- [EXERCISE PROMPT]:
Write out again only the lines that run from the start of the entries to the line containing "(** C12: progress", both included.

MATERIAL PROVIDED Block Start

(* ===== verification/Operability.v ===== *)
(** * The service in operation

    What holds of every log the service writes, what a healthy service accomplishes, and
    what its limiter and its roll-ups promise; each with a run. *)
From S2P Require Import Prelude GoStd Config Regex Accounts Assets Policy Sha256 Json Storage Db Prog.
From S2P Require Import Logic Postgres BatchManager Redis Chart Planner Cores Operations IntentJson Approval Bodies StoreRules.
From S2P Require Import Proto Auth RateLimit Grpc Queries Transfer Rpc.
From S2P Require Import Effects Ledger Solvency Requests Intents Progress Batches Expiry Checkpoint Moves Service Samples.

Section Operability.
Context `{Deps, Jwt} (tz : Z -> Z) (E : Env).


(** C19: a run of the checkpoint builder, alone, whatever statements fail, leaves the totals
    of every bucket as they were: what its checkpoints count and the deltas they do not cover
    sum up to the same. (A delta committed later with times a checkpoint covers is in no
    total.) When it succeeds, and there are at most 1000 buckets, no bucket
    has more than 100 deltas left that no checkpoint covers. *)
Theorem checkpoints_keep_totals (w : World) :
  w_tx w = TxNone ->
  wp E BuildCheckpoints w (fun r w' => w_tx w' = TxNone /\ rolled (w_db w) (w_db w') /\
    (r = Ok tt -> (length (Checkpoint.buckets_of (w_db w)) <= 1000)%nat ->
     forall b, (length (in_bucket b (open_rows (w_db w'))) <= 100)%nat)).
Proof. apply BuildCheckpoints_spec. Qed.

(** C21: types of the log. After any sequence of requests (imports with their events from
    outside included), every event of the log has a payload, one of the 13 event codes,
    times of the resolution of the database, and a schema version of 64 bits. *)
Theorem log_well_typed rs (w : World) :
  reachable (w_db w) -> w_tx w = TxNone ->
  wp E (serve_all tz rs) w (fun _ w' => Forall well_typed (log_events (w_db w'))).
Proof.
  intros Hr Ht. eapply wp_mono; [by apply (serve_all_moves tz E false)|]. intros x w' [_ Hs].
  apply i_typed, reachable_inv. unfold reachable in *. by etransitivity.
Qed.
(** C12: progress of posts. When no statement fails, the ULIDs are new and the batch that the
    manager has open for the ledger is in the database, a post without a key and without
    metadata succeeds if its postings are valid, touch no bucket twice, carry a reference the
    ledger has not seen, every source that is not an issuer has its net output available,
    and the ledger is there, not sealed, and enforces no schema. Its delta rows are then in
    the committed database, under the id of its event. *)
Theorem funded_post_succeeds l ledger ps ref vt (w : World) :
  w_tx w = TxNone -> healthy_run E w -> manager_ok l (w_mgr w) (w_db w) ->
  find_ledger l (w_db w) = Some ledger -> lr_State ledger <> ledgerStateSealed -> schemaless ledger ->
  validatePostings ps = Ok tt -> NoDup (Effects.buckets_of ps) -> unused_reference l ref (w_db w) ->
  (forall x, x ∈ map_to_list (net_outputs ps) -> covered ledger (net_inputs ps) (w_db w) x) ->
  wp E (SubmitPost l ps ref None "" vt false) w (fun r w' => exists a now, r = Ok a /\ sr_IdempotentHit a = false /\
    w_tx w' = TxNone /\
    volumes_delta (w_db w') = volumes_delta (w_db w) ++ posting_rows l (sr_EventID a) (default now vt) now ps).
Proof.
  intros Ht [Hh Hfr] Hok Hl Hopen Hsch Hv Hnd Href Hcov. pose proof (find_ledger_id _ _ _ Hl) as Hid.
  unfold SubmitPost. rewrite Hv. apply wp_mbind, wp_ret. cbn [String.eqb negb].
  apply wp_mbind. unfold checkLedgerNotSealed, GetLedger. apply wp_mbind, wp_wrap, go_on_err. unfold query_row. apply wp_mbind.
  unfold exec. apply wp_trigger. cbn [Prog.step]. unfold sql_pool, sql_select_ledger. rewrite Hh, Hl. cbn [rmap_err]. apply wp_ret. cbn [rmap_err].
  destruct (String.eqb_spec (lr_State ledger) ledgerStateSealed) as [|_]; [done|]. apply wp_ret.
  apply wp_bind, wp_trigger. cbn [Prog.step]. set (now := e_now E _). unfold submitWithIdempotency. cbn [String.eqb negb].
  apply wp_mbind, wp_ret, wp_bind. unfold withDeadlockRetry, maxDeadlockRetries. cbn [retry]. apply wp_bind.
  set (w1 := tick _). assert (Hw1 : w_tx w1 = TxNone /\ w_db w1 = w_db w /\ w_mgr w1 = w_mgr w) by (unfold w1; simpl; rewrite Ht; done).
  clearbody w1. destruct Hw1 as (Ht1 & Hd1 & Hm1).
  eapply wp_mono; [apply (go_attempt E Hh l EventTypeTransactionPosted _ w1 (fun a ds => sr_IdempotentHit a = false /\
    ds = volumes_delta (w_db w) ++ posting_rows l (sr_EventID a) (default now vt) now ps)); [|exact Ht1]|].
  - rewrite Hd1, Hm1. intros t0 w2 Hw2. eapply (go_post E Hh t0 (w_db w) (w_mgr w)); try done; try (by rewrite Hid).
    intros r d' D' m' w3 Hw3 Hds Hhit. rewrite Hid in Hds. by exists r, D', m', d'.
  - intros r w3 (a & -> & Ht3 & Hhit & Hds). apply wp_ret, wp_ret. by exists a, now.
Qed.
End Operability.

(** ** Runs *)




(** A bucket with 101 deltas of 2. *)
Definition small_delta (n : nat) : VolumeDeltaRecord :=
  {| vd_LedgerID := "main"; vd_Account := "alice"; vd_Asset := "USD/2"; vd_Shard := 0; vd_EventID := dec_of_Z (Z.of_nat n);
     vd_ValidTime := Z.of_nat n * 1000; vd_SystemTime := Z.of_nat n * 1000; vd_InputDelta := 2; vd_OutputDelta := 0 |}.
Definition busy_world : World := with_db (set_volumes_delta (map small_delta (seq 0 101)) empty_db) empty_world.
Definition checkpointed : DB := w_db (snd (run sample_env BuildCheckpoints busy_world)).

Lemma checkpoints_keep_totals_witness :
  w_tx busy_world = TxNone /\ length (open_rows (w_db busy_world)) = 101%nat /\
  map (fun c => (cp_TotalInput c, cp_ValidTimeUpper c)) (volumes_checkpoint checkpointed) = [(202, 100000)] /\
  open_rows checkpointed = [] /\
  wp sample_env BuildCheckpoints busy_world (fun r w' => w_tx w' = TxNone /\ rolled (w_db busy_world) (w_db w') /\
    (r = Ok tt -> (length (Checkpoint.buckets_of (w_db busy_world)) <= 1000)%nat ->
     forall b, (length (in_bucket b (open_rows (w_db w'))) <= 100)%nat)).
Proof.
  split; [reflexivity|]. do 3 (split; [vm_compute; reflexivity|]).
  apply (checkpoints_keep_totals sample_env busy_world). reflexivity.
Defined.

Lemma log_well_typed_witness :
  reachable (w_db empty_world) /\ w_tx empty_world = TxNone /\
  wp sample_env (serve_all utc sample_requests) empty_world (fun _ w' => Forall well_typed (log_events (w_db w'))) /\
  map ev_Type (log_events (w_db sample_world)) = [1; 1; 2; 3; 7].
Proof.
  assert (Hr : reachable (w_db empty_world)) by apply rtc_refl.
  split; [exact Hr|]. split; [reflexivity|].
  split; [apply (log_well_typed utc sample_env sample_requests empty_world Hr); reflexivity|].
  vm_compute. reflexivity.
Defined.

(** The sample service after a restart of the process that draws the ULIDs. *)
Definition later_env : Env := {|
  e_now := fun n => (1800000000 + Z.of_nat n) * Second;
  e_ulid := fun n => "later" +:+ dec_of_Z (Z.of_nat n);
  e_rand := e_rand sample_env; e_fault := e_fault sample_env;
  e_evicted := e_evicted sample_env; e_done := e_done sample_env; e_order := e_order sample_env |}.

Definition all_ids (d : DB) : list string :=
  map ev_EventID (log_events d) ++ map vd_EventID (volumes_delta d) ++ map tx_TransactionID (transactions d) ++
  map ba_BatchID (log_batches d).

Lemma fresh_ids d n : forallb (fun s => has_prefix s "u") (all_ids d) = true -> fresh_id (e_ulid later_env n) d.
Proof.
  intros Hp. rewrite forallb_forall in Hp.
  assert (Hn : forall x, In x (all_ids d) -> x <> e_ulid later_env n) by (intros x Hx ->; by specialize (Hp _ Hx)).
  split; intros x Hx; apply Hn; unfold all_ids; rewrite !in_app_iff.
  - left. by apply in_map, list_elem_of_In.
  - right; left. by apply in_map, list_elem_of_In.
  - right; right; left. by apply in_map, list_elem_of_In.
  - right; right; right. by apply in_map, list_elem_of_In.
Qed.


Definition main_ledger : LedgerRecord :=
  {| lr_ID := "main"; lr_BucketID := "_default"; lr_State := "in-use"; lr_Features := ∅; lr_Metadata := None;
     lr_CreatedAt := 1700000001 * Second; lr_SealedAt := None; lr_IssuerAccounts := ["_world"] |}.

Lemma funded_post_succeeds_witness :
  w_tx sample_world = TxNone /\ healthy_run later_env sample_world /\
  manager_ok "main" (w_mgr sample_world) (w_db sample_world) /\
  find_ledger "main" (w_db sample_world) = Some main_ledger /\
  NoDup (Effects.buckets_of [pay "alice" "bob" 50]) /\
  (forall x, x ∈ map_to_list (net_outputs [pay "alice" "bob" 50]) ->
     covered main_ledger (net_inputs [pay "alice" "bob" 50]) (w_db sample_world) x) /\
  wp later_env (SubmitPost "main" [pay "alice" "bob" 50] "rent" None "" None false) sample_world (fun r w' =>
    exists a now, r = Ok a /\ sr_IdempotentHit a = false /\ w_tx w' = TxNone /\
      volumes_delta (w_db w') =
        volumes_delta (w_db sample_world) ++ posting_rows "main" (sr_EventID a) (default now None) now [pay "alice" "bob" 50]).
Proof.
  assert (Ht : w_tx sample_world = TxNone) by (vm_compute; reflexivity).
  assert (Hh : healthy_run later_env sample_world).
  { split; [intros n; reflexivity|]. intros n. apply fresh_ids. vm_compute. reflexivity. }
  assert (Hm : manager_ok "main" (w_mgr sample_world) (w_db sample_world)).
  { intros st Hst. assert (Hb : match openBatch (w_mgr sample_world) !! "main" with
      | Some s => existsb (fun x => String.eqb (ba_BatchID x) (ob_batchID s)) (log_batches (w_db sample_world)) | None => true end = true)
      by (vm_compute; reflexivity).
    rewrite Hst in Hb. apply existsb_exists in Hb as (x & Hx & Hb%String.eqb_eq). exists x. by split; [apply list_elem_of_In|]. }
  assert (Hl : find_ledger "main" (w_db sample_world) = Some main_ledger) by (vm_compute; reflexivity).
  assert (Hn : NoDup (Effects.buckets_of [pay "alice" "bob" 50])) by (apply (proj1 (bool_decide_spec _)); vm_compute; exact I).
  assert (Hc : forall x, x ∈ map_to_list (net_outputs [pay "alice" "bob" 50]) ->
    covered main_ledger (net_inputs [pay "alice" "bob" 50]) (w_db sample_world) x).
  { intros x Hx. replace (map_to_list (net_outputs [pay "alice" "bob" 50])) with [(("alice", "USD/2"), 50)] in Hx by (vm_compute; reflexivity).
    apply list_elem_of_singleton in Hx as ->. right. apply Z.leb_le. vm_compute. reflexivity. }
  split; [exact Ht|]. split; [exact Hh|]. split; [exact Hm|]. split; [exact Hl|]. split; [exact Hn|]. split; [exact Hc|].
  apply (funded_post_succeeds later_env "main" main_ledger [pay "alice" "bob" 50] "rent" None sample_world Ht Hh Hm Hl);
    [discriminate|split; discriminate|vm_compute; reflexivity|exact Hn| |exact Hc].
  right. intros x Hx _. assert (Hr : forallb (fun x => String.eqb (tx_Reference x) "") (transactions (w_db sample_world)) = true)
    by (vm_compute; reflexivity).
  rewrite forallb_forall in Hr. apply list_elem_of_In, Hr, String.eqb_eq in Hx as ->. discriminate.
Defined.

MATERIAL PROVIDED Block End

- [ANSWER TO THE PROBLEM]:
(* ===== verification/Operability.v ===== *)
(** * The service in operation

    What holds of every log the service writes, what a healthy service accomplishes, and
    what its limiter and its roll-ups promise; each with a run. *)
From S2P Require Import Prelude GoStd Config Regex Accounts Assets Policy Sha256 Json Storage Db Prog.
From S2P Require Import Logic Postgres BatchManager Redis Chart Planner Cores Operations IntentJson Approval Bodies StoreRules.
From S2P Require Import Proto Auth RateLimit Grpc Queries Transfer Rpc.
From S2P Require Import Effects Ledger Solvency Requests Intents Progress Batches Expiry Checkpoint Moves Service Samples.

Section Operability.
Context `{Deps, Jwt} (tz : Z -> Z) (E : Env).


(** C19: a run of the checkpoint builder, alone, whatever statements fail, leaves the totals
    of every bucket as they were: what its checkpoints count and the deltas they do not cover
    sum up to the same. (A delta committed later with times a checkpoint covers is in no
    total.) When it succeeds, and there are at most 1000 buckets, no bucket
    has more than 100 deltas left that no checkpoint covers. *)
Theorem checkpoints_keep_totals (w : World) :
  w_tx w = TxNone ->
  wp E BuildCheckpoints w (fun r w' => w_tx w' = TxNone /\ rolled (w_db w) (w_db w') /\
    (r = Ok tt -> (length (Checkpoint.buckets_of (w_db w)) <= 1000)%nat ->
     forall b, (length (in_bucket b (open_rows (w_db w'))) <= 100)%nat)).
Proof. apply BuildCheckpoints_spec. Qed.

(** C21: types of the log. After any sequence of requests (imports with their events from
    outside included), every event of the log has a payload, one of the 13 event codes,
    times of the resolution of the database, and a schema version of 64 bits. *)
Theorem log_well_typed rs (w : World) :
  reachable (w_db w) -> w_tx w = TxNone ->
  wp E (serve_all tz rs) w (fun _ w' => Forall well_typed (log_events (w_db w'))).
Proof.
  intros Hr Ht. eapply wp_mono; [by apply (serve_all_moves tz E false)|]. intros x w' [_ Hs].
  apply i_typed, reachable_inv. unfold reachable in *. by etransitivity.
Qed.
(** C12: progress of posts. When no statement fails, the ULIDs are new and the batch that the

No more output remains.